Below are entries. Reproduce exactly the lines between the line holding "Definition account_ok (a" and the line holding "decoding inverts it, and", inclusive, and only those.
(Exercise data begins)
(* ===== verification/Geth.v ===== *)
(** * Third-party interfaces

    The code outside the repository that the program calls: go-ethereum's
    Keccak, RLP, StackTrie and rawdb key schema, and the zstd codec. Each is a
    class of operations, an argument of every definition that uses it; what
    the program relies on is stated in a companion class of laws, taken from
    the documented behaviour of that code. [Instances.v] gives a concrete
    instance of every class, at which the witnesses are evaluated. *)

From S2P Require Import Prelude.

(** [crypto.Keccak256Hash] of the concatenation of its arguments, which is
    also what a [crypto.KeccakState] yields after [Reset], [Write]s, [Read]. *)
Class Keccak := { keccak256 : bytes → Hash }.

(** [types.EmptyRootHash] and [types.EmptyCodeHash]. *)
Class EmptyHashes := {
  EmptyRootHash : Hash;
  EmptyCodeHash : Hash
}.

(** [types.StateAccount]. The balance is a pointer to a 256-bit integer. *)
Record StateAccount := MkStateAccount {
  acc_Nonce : N;
  acc_Balance : option N;
  acc_Root : Hash;
  acc_CodeHash : bytes
}.

(** [types.SlimAccount]: empty [Root] and [CodeHash] stand for the empty ones. *)
Record SlimAccount := MkSlimAccount {
  slim_Nonce : N;
  slim_Balance : option N;
  slim_Root : bytes;
  slim_CodeHash : bytes
}.

#[export] Instance StateAccount_eq_dec : EqDecision StateAccount.
Proof. solve_decision. Defined.
#[export] Instance SlimAccount_eq_dec : EqDecision SlimAccount.
Proof. solve_decision. Defined.

(** [rlp.EncodeToBytes] and [rlp.DecodeBytes] at the two account types. *)
Class AccountRLP := {
  rlp_encode_slim : SlimAccount → result bytes;
  rlp_decode_slim : bytes → result SlimAccount;
  rlp_encode_account : StateAccount → result bytes;
  rlp_decode_account : bytes → result StateAccount
}.

(** Field widths under which an account is encodable: a 64-bit nonce and a
    present 256-bit balance. *)
Definition balance_ok (b : option N) : Prop :=
  match b with Some v => v < two256 | None => False end.
Definition slim_ok (s : SlimAccount) : Prop :=
  slim_Nonce s < two64 ∧ balance_ok (slim_Balance s).
Definition account_ok (a : StateAccount) : Prop :=
  acc_Nonce a < two64 ∧ balance_ok (acc_Balance a).

(** RLP is a canonical encoding: encoding an encodable value succeeds,
    decoding inverts it, and decoding accepts nothing but encodings (it
    rejects non-canonical sizes, integers and trailing data). *)
Class AccountRLPLaws `{AccountRLP} : Prop := {
  slim_encodes s : slim_ok s → ∃ d, rlp_encode_slim s = Ok d;
  slim_decode_encode s d :
    slim_ok s → rlp_encode_slim s = Ok d → rlp_decode_slim d = Ok s;
  slim_encode_decode s d :
    rlp_decode_slim d = Ok s → slim_ok s ∧ rlp_encode_slim s = Ok d;
  account_encodes a : account_ok a → ∃ d, rlp_encode_account a = Ok d;
  account_decode_encode a d :
    account_ok a → rlp_encode_account a = Ok d → rlp_decode_account d = Ok a;
  account_encode_decode a d :
    rlp_decode_account d = Ok a → account_ok a ∧ rlp_encode_account a = Ok d;
  (* Sizes: an encoding is never empty; with 32-byte hashes a slim account has
     at most 2 + 9 + 33 + 33 + 33 bytes, and no more than the full account. *)
  account_nonempty a d : rlp_encode_account a = Ok d → d ≠ [];
  slim_size s d :
    (length (slim_Root s) ≤ HashLength)%nat → (length (slim_CodeHash s) ≤ HashLength)%nat →
    rlp_encode_slim s = Ok d → (0 < length d ≤ 110)%nat;
  slim_shorter s a d full :
    slim_Nonce s = acc_Nonce a → slim_Balance s = acc_Balance a →
    (length (slim_Root s) ≤ HashLength)%nat → (length (slim_CodeHash s) ≤ length (acc_CodeHash a))%nat →
    rlp_encode_slim s = Ok d → rlp_encode_account a = Ok full → (length d ≤ length full)%nat
}.

(** The two fields of a decoded [types.Header] that the program reads. *)
Record Header := MkHeader {
  header_Number : option N;
  header_Root : Hash
}.

Class HeaderRLP := { rlp_decode_header : bytes → result Header }.

(** [rlp.Split]: the kind of the first value, its content and the rest. *)
Inductive rlp_kind := RlpByte | RlpString | RlpList.
#[export] Instance rlp_kind_eq_dec : EqDecision rlp_kind.
Proof. solve_decision. Defined.

Class RLPSplit := { rlp_split : bytes → result (rlp_kind * bytes * bytes) }.

(** The zstd codec with the encoder options of [newZstdEncoder]. Decoding
    yields the bytes delivered before the stream ends and the error it ends
    with, if any; [zstd_unread] is the number of trailing input bytes the
    decoder has not pulled from its source by then. *)
Class Zstd := {
  zstd_encode : bytes → bytes;
  zstd_decode : bytes → bytes * option error;
  zstd_unread : bytes → nat
}.

Class ZstdLaws `{Zstd} : Prop := {
  zstd_roundtrip stream : zstd_decode (zstd_encode stream) = (stream, None);
  zstd_nonempty stream : zstd_encode stream ≠ []
}.

(** A trie node handed to the [OnTrieNode] callback: path, hash and blob. *)
Record trie_node := MkTrieNode {
  node_path : bytes;
  node_hash : Hash;
  node_blob : bytes
}.

(** [trie.StackTrie]: [Update] and [Hash] report the nodes they finished. *)
Class StackTrie := {
  stack : Type;
  stack_new : stack;
  stack_update : stack → bytes → bytes → result (stack * list trie_node);
  stack_hash : stack → Hash * list trie_node
}.

(** Feeding a list of leaves to a fresh stack. *)
Fixpoint stack_feed `{StackTrie} (st : stack) (leaves : list (bytes * bytes))
    : result (stack * list trie_node) :=
  match leaves with
  | [] => Ok (st, [])
  | (k, v) :: leaves' =>
      '(st1, n1) ← stack_update st k v;
      '(st2, n2) ← stack_feed st1 leaves';
      Ok (st2, n1 ++ n2)
  end.

(** Leaves in strictly increasing key order, with non-empty values. *)
Definition leaves_ok (leaves : list (bytes * bytes)) : Prop :=
  StronglySorted bytes_lt (leaves.*1) ∧
  Forall (λ kv, length kv.1 = HashLength ∧ kv.2 ≠ []) leaves.

(** The stack trie accepts exactly leaves in ascending key order with non-empty
    values ([Update] rejects others), and its hash is the Merkle-Patricia root
    of the leaves, [trie_root]. *)
Class StackTrieLaws `{StackTrie} `{EmptyHashes} (trie_root : list (bytes * bytes) → Hash) : Prop := {
  stack_feed_ok leaves :
    leaves_ok leaves → ∃ st nodes, stack_feed stack_new leaves = Ok (st, nodes);
  stack_feed_sorted leaves st nodes :
    Forall (λ kv, length kv.1 = HashLength) leaves → stack_feed stack_new leaves = Ok (st, nodes) →
    leaves_ok leaves;
  stack_root leaves st nodes :
    leaves_ok leaves → stack_feed stack_new leaves = Ok (st, nodes) →
    (stack_hash st).1 = trie_root leaves;
  stack_root_empty : trie_root [] = EmptyRootHash
}.

(** The prefixes of rawdb's key schema that the program uses. *)
Class RawdbKeys := {
  CodePrefix : bytes;
  SnapshotAccountPrefix : bytes;
  SnapshotStoragePrefix : bytes;
  TrieNodeAccountPrefix : bytes;
  TrieNodeStoragePrefix : bytes;
  SnapshotRootKey : bytes
}.

(** The prefixes are pairwise different single bytes. *)
Class RawdbKeysLaws `{RawdbKeys} : Prop := {
  prefixes_single :
    Forall (λ p, length p = 1%nat)
      [CodePrefix; SnapshotAccountPrefix; SnapshotStoragePrefix;
       TrieNodeAccountPrefix; TrieNodeStoragePrefix];
  prefixes_distinct :
    NoDup [CodePrefix; SnapshotAccountPrefix; SnapshotStoragePrefix;
           TrieNodeAccountPrefix; TrieNodeStoragePrefix]
}.

(** [ethdb.IdealBatchSize]. *)
Class BatchSize := { IdealBatchSize : N }.

(** ** Consequences of the laws *)

Section StackFeed.
Context `{StackTrie}.

Lemma stack_feed_app st l1 l2 :
  stack_feed st (l1 ++ l2) =
  ('(st1, n1) ← stack_feed st l1;
   '(st2, n2) ← stack_feed st1 l2;
   Ok (st2, n1 ++ n2)).
Proof.
  revert st. induction l1 as [|[k v] l1 IH]; intros st; cbn [stack_feed app].
  - simpl. by destruct (stack_feed st l2) as [[? ?]|].
  - destruct (stack_update st k v) as [[st1 n1]|e]; simpl; [|done].
    rewrite IH. destruct (stack_feed st1 l1) as [[st2 n2]|]; simpl; [|done].
    destruct (stack_feed st2 l2) as [[st3 n3]|]; simpl; [|done].
    by rewrite app_assoc.
Qed.

Lemma stack_feed_snoc st l k v st1 n1 st2 n2 :
  stack_feed st l = Ok (st1, n1) → stack_update st1 k v = Ok (st2, n2) →
  stack_feed st (l ++ [(k, v)]) = Ok (st2, n1 ++ n2).
Proof.
  intros H1 H2. rewrite stack_feed_app H1 /= H2 /=. by rewrite app_nil_r.
Qed.

End StackFeed.

Lemma leaves_ok_nil : leaves_ok [].
Proof. split; constructor. Qed.
#[export] Hint Resolve leaves_ok_nil : l2.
(Exercise data ends)
**Task answer:**
Definition account_ok (a : StateAccount) : Prop :=
  acc_Nonce a < two64 ∧ balance_ok (acc_Balance a).

(** RLP is a canonical encoding: encoding an encodable value succeeds,
    decoding inverts it, and decoding accepts nothing but encodings (it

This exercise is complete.